Michael Ferdman is an assistant professor of computer science at Stony Brook University, where he co-directs the Computer Architecture Stony Brook (COMPAS) Lab. His research interests are in the areas of computer architecture and systems, with particular emphasis on building high performance and efficient servers. Ferdman received a BS in Computer Science, and BS, MS, and PhD in Electrical and Computer Engineering from Carnegie Mellon University.
Robert Patro is an assistant professor of computer science in the College of Engineering and Applied Sciences at Stony Brook University since 2014. He earned a PhD and BS in computer science from the University of Maryland-College Park. Patro’s main academic interests are in the design of algorithms and data structures for processing, organizing, indexing and querying high-throughput genomics data. He is also interested in the intersection between efficient algorithms and statistical inference. Patro is a 2018 NSF CAREER awardee and he works with students to develop, maintain and contribute to a number of different open-source bioinformatics software tools.

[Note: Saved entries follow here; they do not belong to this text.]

(** C9, as stated, fails: the callback compares a result with the presence
    captured by the effect run that registered it, so two identical results
    that arrive before the component has re-rendered are both announced,
    where debouncing announces one change; and a change that is delivered
    without a canvas context is not announced at all. *)
Lemma identical_results_announced_twice :
  let w := fst (run [StartCamera GumOk PlayOk] Samples.mounted) in
  subscribed w = true
  /\ presenceEvents (snd (play [Result true 1; Result true 1; Rendered] w)) = [true; true]
  /\ transitions (faceDetected (st w)) (map present [1; 1]) = [true]
  /\ presenceEvents (snd (play [Result false 1; Rendered] w)) = []
  /\ transitions (faceDetected (st w)) (map present [1]) = [true].
Proof. repeat split. Qed.

(** C9 (amended): for every sequence of results delivered while the
    detection effect is running, each of them rendered before the next one
    arrives, a result that comes without a canvas context is ignored, and
    the transitions announced are exactly the changes of presence from one
    of the other results to the next, starting from the current
    [faceDetected]: one per change, none for a repeated result. *)
Theorem presence_debounced (rs : list (bool * nat)) (w : World) :
  subscribed w = true ->
  presenceEvents (snd (play (flat_map renderedResult rs) w))
  = transitions (faceDetected (st w)) (map (fun r => present (snd r)) (filter fst rs)).
Proof.
  revert w. induction rs as [|[ctx n] rs IH]; intros w Hw; [reflexivity |].
  cbn [flat_map renderedResult fst snd app]. rewrite play_rendered_result.
  destruct ctx; cbn [filter fst map snd transitions].
  - destruct (step_Results n w Hw) as (Hs & Hf & He).
    destruct (step (Results true n) w) as [w1 t1]. cbn [fst snd] in Hs, Hf, He.
    specialize (IH w1 Hs). destruct (play (flat_map renderedResult rs) w1) as [w2 t2].
    cbn [snd] in IH |- *. rewrite presenceEvents_app, He, IH, Hf.
    destruct (Bool.eqb (present n) (faceDetected (st w))) eqn:E.
    + apply eqb_prop in E. rewrite E. reflexivity.
    + reflexivity.
  - rewrite (step_Results_no_context n w Hw).
    specialize (IH w Hw). destruct (play (flat_map renderedResult rs) w) as [w2 t2].
    exact IH.
Qed.

Lemma presence_debounced_witness :
  let w := fst (run [StartCamera GumOk PlayOk] Samples.mounted) in
  subscribed w = true
  /\ presenceEvents
       (snd (play (flat_map renderedResult
                     [(true, 1); (true, 1); (false, 0); (true, 1); (true, 0); (true, 0);
                      (true, 2); (true, 1)]) w))
     = [true; false; true].
Proof.
  cbv zeta. split; [reflexivity |].
  rewrite (presence_debounced
             [(true, 1); (true, 1); (false, 0); (true, 1); (true, 0); (true, 0);
              (true, 2); (true, 1)]
             (fst (run [StartCamera GumOk PlayOk] Samples.mounted)) eq_refl).
  reflexivity.
Defined.

(** *** C4 and C5: the liveness interval *)

(** Once the render after the confirmation has re-subscribed the effect,
    the interval samples no more. *)
Lemma ticked_when_done (cap : Capture) (w : World) :
  subscribed w = true -> livenessDone (st w) = true ->
  occur (Ticked cap) w = (w, []).
Proof.
  open_world w. intros H Hd. cbn in Hd. subst ldone. use_situation H.
  destruct fd; reflexivity.
Qed.

Lemma ticks_after_render (caps : list Capture) (w : World) :
  subscribed w = true -> livenessDone (st w) = true ->
  play (map Ticked caps) w = (w, []).
Proof.
  intros Hs Hd. induction caps as [|cap caps IH]; cbn [map play].
  - reflexivity.
  - rewrite (ticked_when_done cap w Hs Hd), IH. reflexivity.
Qed.

Section Probing.

(** A world in which the interval samples. *)
Variable w : World.
Hypothesis sampling : probing w = true.

Lemma tick_when_probing :
  step (Tick Captured) w
  = (withPending (S (pending w)) w, [Fetch (PostLiveness livenessUserId)]).
Proof. revert sampling. open_world w. intros H. use_situation H. reflexivity. Qed.

Lemma failed_reply (reply : LivenessReply) :
  failed reply = true ->
  step (LivenessReplied reply) (withPending (S (pending w)) w)
  = (w, [Console "Liveness error:"]).
Proof.
  revert sampling. open_world w. intros H Hf. use_situation H.
  destruct reply; try discriminate Hf; reflexivity.
Qed.

Lemma failed_rounds (fs : list LivenessReply) :
  forallb failed fs = true ->
  run (rounds fs) w
  = (w, flat_map (fun _ => [Fetch (PostLiveness livenessUserId);
                            Console "Liveness error:"]) fs).
Proof.
  induction fs as [|f fs IH]; cbn [rounds flat_map forallb]; intros Hf.
  - reflexivity.
  - apply andb_true_iff in Hf. destruct Hf as [Hf Hfs].
    cbn [app run]. rewrite tick_when_probing, (failed_reply f Hf).
    fold (rounds fs). rewrite (IH Hfs). reflexivity.
Qed.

Rob Johnson is a Senior Researcher in the VMWare Research group. He does theoretical work with an impact on the real world. Johnson developed BetrFS, a file system that uses recent advances in data structures to improve performance on some operations by over an order of magnitude. He invented the quotient filter, a high-performance alternative to the Bloom filter for Big Data applications. Johnson has co-authored CQual, a static analysis tool that has found dozens of bugs in the Linux kernel. Before joining VMWare, he was a research assistant professor at Stony Brook University and he earned a PhD at UC Berkeley.